++++ Records shown

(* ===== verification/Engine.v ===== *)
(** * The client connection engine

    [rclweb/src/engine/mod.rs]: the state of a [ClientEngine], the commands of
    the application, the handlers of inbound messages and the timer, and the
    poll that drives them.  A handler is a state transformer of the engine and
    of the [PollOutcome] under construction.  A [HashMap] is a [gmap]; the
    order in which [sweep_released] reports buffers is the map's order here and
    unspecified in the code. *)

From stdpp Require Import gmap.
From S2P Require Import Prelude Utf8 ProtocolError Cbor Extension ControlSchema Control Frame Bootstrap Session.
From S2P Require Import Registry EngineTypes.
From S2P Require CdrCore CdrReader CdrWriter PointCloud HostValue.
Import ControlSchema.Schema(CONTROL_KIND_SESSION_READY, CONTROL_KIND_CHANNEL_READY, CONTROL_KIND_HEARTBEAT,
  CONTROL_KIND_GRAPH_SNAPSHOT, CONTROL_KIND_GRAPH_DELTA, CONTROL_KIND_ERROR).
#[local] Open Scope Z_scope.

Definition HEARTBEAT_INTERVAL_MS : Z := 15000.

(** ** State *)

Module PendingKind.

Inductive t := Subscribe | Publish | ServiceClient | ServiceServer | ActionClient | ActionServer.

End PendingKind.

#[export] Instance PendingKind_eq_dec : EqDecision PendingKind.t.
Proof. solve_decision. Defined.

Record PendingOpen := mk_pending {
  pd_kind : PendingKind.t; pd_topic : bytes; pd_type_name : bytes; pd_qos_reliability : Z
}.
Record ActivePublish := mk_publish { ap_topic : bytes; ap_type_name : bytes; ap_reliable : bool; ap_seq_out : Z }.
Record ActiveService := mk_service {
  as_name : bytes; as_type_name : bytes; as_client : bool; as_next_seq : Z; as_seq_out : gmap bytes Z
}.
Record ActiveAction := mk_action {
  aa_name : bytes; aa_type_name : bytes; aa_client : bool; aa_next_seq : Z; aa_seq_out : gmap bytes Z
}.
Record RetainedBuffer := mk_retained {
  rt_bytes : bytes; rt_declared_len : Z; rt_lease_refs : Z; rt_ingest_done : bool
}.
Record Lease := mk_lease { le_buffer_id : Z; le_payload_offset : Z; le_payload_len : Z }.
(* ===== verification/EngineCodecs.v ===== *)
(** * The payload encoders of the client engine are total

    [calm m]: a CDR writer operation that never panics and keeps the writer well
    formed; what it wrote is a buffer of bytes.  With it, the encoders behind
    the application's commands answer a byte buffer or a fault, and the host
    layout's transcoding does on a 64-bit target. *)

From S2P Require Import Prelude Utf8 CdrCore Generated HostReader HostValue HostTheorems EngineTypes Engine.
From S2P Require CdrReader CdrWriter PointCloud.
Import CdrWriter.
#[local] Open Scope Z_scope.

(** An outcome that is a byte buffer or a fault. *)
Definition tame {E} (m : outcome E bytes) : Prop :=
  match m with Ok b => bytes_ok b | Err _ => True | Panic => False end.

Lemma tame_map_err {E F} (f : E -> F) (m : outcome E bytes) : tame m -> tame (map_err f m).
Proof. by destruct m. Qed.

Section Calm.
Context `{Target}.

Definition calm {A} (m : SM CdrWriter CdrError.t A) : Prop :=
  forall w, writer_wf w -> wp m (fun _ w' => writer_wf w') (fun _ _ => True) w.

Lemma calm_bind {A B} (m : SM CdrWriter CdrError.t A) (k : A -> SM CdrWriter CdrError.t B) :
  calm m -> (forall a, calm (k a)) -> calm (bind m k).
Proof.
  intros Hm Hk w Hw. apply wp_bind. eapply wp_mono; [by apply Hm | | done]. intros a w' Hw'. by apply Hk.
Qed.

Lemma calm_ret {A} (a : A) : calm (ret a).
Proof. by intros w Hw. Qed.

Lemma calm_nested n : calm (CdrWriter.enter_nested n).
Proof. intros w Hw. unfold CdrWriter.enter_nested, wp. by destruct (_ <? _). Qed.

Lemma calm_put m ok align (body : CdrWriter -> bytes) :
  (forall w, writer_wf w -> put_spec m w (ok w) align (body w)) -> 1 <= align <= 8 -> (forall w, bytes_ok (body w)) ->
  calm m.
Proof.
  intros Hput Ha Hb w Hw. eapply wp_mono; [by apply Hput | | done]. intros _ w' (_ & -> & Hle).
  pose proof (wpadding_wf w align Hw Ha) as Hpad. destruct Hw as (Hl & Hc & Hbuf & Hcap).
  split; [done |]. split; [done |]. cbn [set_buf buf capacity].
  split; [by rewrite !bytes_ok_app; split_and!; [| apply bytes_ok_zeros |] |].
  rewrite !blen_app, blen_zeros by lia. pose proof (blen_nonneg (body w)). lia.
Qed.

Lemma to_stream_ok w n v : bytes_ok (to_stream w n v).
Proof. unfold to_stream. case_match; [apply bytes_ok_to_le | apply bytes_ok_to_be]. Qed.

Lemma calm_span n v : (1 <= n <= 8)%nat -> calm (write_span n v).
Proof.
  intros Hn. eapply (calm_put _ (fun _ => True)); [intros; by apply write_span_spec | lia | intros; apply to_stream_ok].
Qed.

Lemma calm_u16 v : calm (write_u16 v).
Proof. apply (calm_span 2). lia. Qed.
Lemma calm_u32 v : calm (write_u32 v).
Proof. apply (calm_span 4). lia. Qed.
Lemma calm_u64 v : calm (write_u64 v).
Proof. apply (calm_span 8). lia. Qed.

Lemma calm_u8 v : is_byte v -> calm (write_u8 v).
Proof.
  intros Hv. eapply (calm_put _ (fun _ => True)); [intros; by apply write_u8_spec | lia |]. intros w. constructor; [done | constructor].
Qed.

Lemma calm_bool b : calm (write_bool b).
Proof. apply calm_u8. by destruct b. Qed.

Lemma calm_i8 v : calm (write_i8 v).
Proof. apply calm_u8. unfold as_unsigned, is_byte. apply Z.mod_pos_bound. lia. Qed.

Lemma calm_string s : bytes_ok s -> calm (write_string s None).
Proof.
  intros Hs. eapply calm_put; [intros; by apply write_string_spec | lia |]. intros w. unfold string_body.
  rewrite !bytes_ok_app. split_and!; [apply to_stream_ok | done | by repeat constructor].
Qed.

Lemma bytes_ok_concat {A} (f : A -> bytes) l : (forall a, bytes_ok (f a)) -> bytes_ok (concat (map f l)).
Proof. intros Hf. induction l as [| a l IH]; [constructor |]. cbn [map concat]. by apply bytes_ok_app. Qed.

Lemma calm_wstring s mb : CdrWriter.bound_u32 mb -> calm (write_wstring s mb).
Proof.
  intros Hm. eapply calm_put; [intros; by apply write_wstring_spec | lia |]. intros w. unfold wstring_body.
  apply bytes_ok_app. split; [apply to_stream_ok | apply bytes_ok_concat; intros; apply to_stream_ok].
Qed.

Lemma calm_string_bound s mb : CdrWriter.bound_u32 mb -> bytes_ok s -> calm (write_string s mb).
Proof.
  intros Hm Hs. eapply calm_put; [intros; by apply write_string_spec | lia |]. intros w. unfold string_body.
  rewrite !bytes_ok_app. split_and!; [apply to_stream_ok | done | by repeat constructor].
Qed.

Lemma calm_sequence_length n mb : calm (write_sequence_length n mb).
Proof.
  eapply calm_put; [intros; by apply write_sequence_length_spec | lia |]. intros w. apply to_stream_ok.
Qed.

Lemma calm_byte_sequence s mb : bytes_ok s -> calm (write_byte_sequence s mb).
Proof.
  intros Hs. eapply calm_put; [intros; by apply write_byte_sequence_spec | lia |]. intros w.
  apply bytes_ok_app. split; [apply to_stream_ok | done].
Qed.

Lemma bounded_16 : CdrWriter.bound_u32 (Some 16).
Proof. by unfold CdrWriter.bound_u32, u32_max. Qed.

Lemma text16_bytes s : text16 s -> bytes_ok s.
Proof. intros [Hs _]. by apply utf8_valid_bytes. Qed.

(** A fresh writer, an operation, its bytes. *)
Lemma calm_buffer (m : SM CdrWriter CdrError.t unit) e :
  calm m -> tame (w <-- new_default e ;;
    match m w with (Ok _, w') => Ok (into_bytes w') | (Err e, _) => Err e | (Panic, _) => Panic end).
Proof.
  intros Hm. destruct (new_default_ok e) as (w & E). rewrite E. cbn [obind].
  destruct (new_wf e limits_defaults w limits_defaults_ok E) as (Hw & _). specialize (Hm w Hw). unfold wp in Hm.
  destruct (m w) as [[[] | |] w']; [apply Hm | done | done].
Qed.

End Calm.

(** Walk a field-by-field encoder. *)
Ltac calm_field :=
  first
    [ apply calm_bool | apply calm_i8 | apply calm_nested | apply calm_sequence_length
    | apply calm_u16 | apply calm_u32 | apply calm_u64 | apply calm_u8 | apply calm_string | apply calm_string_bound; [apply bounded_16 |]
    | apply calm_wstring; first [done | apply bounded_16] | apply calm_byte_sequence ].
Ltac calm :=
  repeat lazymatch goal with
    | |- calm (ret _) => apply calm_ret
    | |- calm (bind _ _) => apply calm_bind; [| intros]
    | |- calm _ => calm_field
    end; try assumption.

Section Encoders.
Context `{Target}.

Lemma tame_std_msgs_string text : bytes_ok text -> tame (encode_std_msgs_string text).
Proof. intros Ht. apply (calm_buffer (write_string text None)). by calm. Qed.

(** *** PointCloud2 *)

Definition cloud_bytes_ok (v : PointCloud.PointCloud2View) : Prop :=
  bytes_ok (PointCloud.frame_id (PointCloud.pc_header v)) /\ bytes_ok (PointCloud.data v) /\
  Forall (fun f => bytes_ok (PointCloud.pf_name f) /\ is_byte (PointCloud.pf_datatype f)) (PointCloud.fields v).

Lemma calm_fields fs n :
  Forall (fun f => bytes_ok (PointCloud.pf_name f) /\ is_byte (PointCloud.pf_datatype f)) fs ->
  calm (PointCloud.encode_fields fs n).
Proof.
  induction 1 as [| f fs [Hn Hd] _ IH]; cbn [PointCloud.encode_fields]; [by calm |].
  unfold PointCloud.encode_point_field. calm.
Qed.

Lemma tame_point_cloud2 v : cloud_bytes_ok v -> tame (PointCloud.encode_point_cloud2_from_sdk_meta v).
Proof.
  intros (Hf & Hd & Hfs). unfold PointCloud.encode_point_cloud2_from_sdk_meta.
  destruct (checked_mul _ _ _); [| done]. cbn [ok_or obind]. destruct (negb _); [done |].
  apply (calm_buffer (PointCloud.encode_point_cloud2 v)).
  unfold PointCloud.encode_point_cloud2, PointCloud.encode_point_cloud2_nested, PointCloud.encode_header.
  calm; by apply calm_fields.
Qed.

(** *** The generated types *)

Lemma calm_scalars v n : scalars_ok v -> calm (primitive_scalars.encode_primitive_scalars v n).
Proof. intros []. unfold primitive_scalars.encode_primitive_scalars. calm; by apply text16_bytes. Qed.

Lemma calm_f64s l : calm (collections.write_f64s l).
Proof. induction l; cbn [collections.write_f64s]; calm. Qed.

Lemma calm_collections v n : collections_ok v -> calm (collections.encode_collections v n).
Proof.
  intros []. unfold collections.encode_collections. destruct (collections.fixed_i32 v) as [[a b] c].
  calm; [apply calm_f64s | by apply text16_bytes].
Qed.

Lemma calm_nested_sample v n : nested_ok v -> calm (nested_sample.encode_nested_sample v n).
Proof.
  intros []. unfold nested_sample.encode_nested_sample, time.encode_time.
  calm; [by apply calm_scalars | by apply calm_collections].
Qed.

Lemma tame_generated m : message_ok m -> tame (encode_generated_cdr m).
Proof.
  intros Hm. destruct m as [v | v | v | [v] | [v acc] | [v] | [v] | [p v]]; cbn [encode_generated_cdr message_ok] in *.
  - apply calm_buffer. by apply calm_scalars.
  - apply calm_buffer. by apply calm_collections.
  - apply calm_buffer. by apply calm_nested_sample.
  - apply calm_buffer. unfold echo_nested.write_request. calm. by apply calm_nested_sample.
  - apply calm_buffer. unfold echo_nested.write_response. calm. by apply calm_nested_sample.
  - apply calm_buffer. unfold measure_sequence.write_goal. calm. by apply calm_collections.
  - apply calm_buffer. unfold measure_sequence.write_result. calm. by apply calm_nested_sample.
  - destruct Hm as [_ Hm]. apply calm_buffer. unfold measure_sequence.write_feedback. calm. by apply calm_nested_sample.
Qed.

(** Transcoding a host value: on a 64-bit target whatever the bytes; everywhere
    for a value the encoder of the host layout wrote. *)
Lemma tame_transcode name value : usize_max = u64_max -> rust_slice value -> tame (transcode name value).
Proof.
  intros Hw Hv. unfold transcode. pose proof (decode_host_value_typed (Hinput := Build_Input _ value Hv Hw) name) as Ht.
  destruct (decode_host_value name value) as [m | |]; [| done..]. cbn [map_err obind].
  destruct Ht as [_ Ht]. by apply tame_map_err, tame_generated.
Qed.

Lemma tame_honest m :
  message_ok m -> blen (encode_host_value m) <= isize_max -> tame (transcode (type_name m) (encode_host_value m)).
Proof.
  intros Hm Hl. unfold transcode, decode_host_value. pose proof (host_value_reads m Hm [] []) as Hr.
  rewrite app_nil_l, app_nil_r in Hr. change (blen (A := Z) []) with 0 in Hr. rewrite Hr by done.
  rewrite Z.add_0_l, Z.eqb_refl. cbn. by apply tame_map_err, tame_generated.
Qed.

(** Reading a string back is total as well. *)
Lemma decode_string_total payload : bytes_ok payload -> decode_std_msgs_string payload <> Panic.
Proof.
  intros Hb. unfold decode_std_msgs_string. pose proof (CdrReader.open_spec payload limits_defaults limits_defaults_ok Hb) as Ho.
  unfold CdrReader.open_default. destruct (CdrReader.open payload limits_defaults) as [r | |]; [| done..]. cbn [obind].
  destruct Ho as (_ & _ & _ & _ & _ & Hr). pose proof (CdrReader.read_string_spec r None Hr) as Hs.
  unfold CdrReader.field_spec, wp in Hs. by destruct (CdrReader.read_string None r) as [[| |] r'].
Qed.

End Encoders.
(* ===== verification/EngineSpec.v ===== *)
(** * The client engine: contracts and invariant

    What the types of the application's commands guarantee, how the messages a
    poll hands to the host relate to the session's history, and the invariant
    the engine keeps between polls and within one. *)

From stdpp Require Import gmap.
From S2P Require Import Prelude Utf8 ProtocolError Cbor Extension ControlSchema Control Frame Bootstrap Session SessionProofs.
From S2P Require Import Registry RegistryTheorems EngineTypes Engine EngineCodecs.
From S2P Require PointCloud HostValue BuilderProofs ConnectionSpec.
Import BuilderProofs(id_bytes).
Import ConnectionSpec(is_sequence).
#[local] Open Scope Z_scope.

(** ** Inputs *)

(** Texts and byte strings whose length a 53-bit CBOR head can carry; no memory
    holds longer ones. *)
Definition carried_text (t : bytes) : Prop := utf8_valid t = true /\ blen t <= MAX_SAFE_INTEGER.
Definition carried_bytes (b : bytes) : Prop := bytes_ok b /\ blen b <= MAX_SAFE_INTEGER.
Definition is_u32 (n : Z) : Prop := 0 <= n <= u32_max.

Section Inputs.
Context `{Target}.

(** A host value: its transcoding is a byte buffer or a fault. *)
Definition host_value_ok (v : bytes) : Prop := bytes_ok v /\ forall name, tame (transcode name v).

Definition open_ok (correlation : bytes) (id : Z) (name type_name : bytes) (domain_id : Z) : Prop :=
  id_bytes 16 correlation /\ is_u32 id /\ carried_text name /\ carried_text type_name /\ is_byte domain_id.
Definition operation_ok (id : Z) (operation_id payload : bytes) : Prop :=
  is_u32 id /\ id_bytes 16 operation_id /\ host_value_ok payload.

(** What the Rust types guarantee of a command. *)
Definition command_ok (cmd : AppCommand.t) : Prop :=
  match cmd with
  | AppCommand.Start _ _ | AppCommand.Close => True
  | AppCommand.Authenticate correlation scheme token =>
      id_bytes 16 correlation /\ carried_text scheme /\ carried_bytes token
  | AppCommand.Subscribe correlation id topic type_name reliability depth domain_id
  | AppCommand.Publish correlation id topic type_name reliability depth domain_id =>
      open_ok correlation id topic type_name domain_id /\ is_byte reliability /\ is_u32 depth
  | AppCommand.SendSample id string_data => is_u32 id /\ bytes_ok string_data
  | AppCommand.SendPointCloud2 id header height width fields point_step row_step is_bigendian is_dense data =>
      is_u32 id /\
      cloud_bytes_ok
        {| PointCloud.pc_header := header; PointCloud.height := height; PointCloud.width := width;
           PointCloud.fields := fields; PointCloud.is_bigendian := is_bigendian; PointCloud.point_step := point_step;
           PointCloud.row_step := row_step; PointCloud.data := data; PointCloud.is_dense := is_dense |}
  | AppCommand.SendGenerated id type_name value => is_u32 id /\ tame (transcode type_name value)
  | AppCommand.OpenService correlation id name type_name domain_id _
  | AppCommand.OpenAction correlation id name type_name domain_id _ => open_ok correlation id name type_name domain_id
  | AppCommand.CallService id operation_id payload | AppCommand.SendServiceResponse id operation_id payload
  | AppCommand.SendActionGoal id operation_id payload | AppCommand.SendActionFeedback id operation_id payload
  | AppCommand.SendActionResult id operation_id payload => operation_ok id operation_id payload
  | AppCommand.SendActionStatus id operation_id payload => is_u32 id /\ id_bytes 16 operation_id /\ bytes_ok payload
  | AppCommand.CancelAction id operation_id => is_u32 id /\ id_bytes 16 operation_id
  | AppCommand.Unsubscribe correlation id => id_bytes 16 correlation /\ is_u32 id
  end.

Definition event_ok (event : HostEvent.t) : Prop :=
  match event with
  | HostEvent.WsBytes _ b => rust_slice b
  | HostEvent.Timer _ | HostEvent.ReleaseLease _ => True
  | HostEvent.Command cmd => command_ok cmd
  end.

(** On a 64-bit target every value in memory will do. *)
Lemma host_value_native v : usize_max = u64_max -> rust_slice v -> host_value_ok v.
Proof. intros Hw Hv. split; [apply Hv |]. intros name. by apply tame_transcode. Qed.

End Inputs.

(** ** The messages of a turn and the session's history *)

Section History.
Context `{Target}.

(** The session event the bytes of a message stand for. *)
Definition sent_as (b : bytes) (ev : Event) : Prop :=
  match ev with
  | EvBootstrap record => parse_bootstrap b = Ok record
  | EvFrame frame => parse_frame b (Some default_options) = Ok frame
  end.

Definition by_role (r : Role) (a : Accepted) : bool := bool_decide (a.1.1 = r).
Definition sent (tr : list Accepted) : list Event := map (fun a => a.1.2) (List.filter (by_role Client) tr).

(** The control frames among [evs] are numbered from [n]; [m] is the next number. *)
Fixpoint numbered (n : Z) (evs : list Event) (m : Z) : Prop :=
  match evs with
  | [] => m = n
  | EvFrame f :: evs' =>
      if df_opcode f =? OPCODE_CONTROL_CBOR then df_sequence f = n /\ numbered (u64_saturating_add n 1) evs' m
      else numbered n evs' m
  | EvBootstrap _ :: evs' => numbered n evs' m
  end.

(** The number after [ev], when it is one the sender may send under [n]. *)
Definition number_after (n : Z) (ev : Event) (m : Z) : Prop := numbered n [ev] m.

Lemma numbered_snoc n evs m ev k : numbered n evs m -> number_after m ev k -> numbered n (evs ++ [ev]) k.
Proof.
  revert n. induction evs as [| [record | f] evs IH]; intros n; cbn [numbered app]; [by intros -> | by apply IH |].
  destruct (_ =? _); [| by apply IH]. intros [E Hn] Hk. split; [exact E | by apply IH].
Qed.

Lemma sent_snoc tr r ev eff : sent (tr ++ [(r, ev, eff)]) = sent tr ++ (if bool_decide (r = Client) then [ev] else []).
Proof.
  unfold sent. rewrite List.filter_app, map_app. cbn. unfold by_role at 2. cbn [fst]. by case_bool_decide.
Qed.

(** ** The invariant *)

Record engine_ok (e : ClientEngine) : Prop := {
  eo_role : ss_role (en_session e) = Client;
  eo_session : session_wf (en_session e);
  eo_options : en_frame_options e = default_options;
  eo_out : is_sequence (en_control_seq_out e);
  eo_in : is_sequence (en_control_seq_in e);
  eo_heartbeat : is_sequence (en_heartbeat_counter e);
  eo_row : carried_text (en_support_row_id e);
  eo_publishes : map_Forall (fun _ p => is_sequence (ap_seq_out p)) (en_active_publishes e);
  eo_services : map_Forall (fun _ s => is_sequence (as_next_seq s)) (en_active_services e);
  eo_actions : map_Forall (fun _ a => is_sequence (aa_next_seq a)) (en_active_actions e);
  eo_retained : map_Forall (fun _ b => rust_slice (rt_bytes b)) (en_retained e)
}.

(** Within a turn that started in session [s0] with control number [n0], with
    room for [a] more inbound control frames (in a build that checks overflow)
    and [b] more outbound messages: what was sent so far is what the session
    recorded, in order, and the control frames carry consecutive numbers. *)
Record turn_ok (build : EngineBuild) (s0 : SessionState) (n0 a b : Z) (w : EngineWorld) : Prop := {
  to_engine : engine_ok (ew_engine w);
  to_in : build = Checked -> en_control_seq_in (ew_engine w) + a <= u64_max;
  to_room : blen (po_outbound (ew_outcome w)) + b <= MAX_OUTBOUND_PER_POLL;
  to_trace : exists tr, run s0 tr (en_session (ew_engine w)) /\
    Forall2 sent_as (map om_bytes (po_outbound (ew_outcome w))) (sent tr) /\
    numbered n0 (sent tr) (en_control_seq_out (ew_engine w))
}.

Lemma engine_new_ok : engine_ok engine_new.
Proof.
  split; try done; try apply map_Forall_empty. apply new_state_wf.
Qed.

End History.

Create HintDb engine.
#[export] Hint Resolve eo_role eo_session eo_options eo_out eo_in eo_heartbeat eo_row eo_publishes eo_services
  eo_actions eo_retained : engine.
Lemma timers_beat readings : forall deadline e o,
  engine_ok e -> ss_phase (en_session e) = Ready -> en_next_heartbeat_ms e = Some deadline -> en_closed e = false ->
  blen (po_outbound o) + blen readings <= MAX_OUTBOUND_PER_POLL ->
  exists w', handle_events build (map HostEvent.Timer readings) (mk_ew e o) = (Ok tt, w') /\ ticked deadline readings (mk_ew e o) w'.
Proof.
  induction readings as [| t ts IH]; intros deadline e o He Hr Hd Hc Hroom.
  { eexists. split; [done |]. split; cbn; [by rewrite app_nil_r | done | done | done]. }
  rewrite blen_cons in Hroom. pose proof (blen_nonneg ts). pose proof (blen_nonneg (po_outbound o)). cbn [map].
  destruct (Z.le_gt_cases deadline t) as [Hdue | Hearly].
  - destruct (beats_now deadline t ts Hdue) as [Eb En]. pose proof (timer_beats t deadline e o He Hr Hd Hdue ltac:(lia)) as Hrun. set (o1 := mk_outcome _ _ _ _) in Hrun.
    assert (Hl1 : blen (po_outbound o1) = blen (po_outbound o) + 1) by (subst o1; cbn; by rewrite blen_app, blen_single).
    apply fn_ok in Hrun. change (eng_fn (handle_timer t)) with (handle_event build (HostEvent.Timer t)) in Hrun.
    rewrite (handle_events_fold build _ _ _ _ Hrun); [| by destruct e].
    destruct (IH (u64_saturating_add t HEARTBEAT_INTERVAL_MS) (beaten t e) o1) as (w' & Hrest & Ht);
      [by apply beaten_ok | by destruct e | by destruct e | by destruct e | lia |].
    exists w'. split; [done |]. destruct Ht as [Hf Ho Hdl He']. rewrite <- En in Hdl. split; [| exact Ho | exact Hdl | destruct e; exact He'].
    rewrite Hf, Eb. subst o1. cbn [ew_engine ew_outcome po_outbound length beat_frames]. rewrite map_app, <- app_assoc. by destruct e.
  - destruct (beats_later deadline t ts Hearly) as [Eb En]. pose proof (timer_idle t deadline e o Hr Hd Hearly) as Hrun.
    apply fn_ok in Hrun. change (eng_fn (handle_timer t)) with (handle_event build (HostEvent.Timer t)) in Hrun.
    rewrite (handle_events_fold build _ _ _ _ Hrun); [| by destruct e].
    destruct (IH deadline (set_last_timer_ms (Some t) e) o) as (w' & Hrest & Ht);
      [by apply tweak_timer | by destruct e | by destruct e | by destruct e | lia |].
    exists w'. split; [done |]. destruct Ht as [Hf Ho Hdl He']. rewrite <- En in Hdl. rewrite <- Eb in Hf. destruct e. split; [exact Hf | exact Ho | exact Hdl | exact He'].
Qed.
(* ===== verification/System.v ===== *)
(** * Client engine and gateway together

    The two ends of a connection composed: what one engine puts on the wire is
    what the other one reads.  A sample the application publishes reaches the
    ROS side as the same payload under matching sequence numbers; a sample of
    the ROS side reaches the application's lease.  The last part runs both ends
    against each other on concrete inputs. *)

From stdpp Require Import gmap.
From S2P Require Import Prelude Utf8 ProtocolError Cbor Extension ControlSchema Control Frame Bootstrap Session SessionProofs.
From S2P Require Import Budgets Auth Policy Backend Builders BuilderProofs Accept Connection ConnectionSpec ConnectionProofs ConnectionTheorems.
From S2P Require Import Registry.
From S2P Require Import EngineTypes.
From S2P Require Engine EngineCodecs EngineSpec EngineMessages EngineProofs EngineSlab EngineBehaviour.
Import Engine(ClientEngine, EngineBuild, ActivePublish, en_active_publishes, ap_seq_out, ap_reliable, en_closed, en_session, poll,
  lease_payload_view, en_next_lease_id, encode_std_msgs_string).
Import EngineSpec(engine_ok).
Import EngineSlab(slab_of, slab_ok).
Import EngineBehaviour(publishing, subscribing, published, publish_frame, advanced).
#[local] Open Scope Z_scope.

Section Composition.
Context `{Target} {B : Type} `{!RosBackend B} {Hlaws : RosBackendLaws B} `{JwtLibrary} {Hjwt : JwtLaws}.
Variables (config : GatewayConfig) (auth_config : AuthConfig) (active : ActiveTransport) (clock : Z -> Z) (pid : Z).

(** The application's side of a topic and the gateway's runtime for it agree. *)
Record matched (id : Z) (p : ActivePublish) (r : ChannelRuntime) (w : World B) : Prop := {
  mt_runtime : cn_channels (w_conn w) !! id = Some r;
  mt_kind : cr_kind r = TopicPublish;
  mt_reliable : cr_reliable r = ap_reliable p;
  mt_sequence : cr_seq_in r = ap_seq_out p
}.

++++++++

**Exercise details**
Only the lines from the opening of the material through the line with "the application, the" should be echoed, exactly as written.

**Exercise output**
(* ===== verification/Engine.v ===== *)
(** * The client connection engine

    [rclweb/src/engine/mod.rs]: the state of a [ClientEngine], the commands of
    the application, the handlers of inbound messages and the timer, and the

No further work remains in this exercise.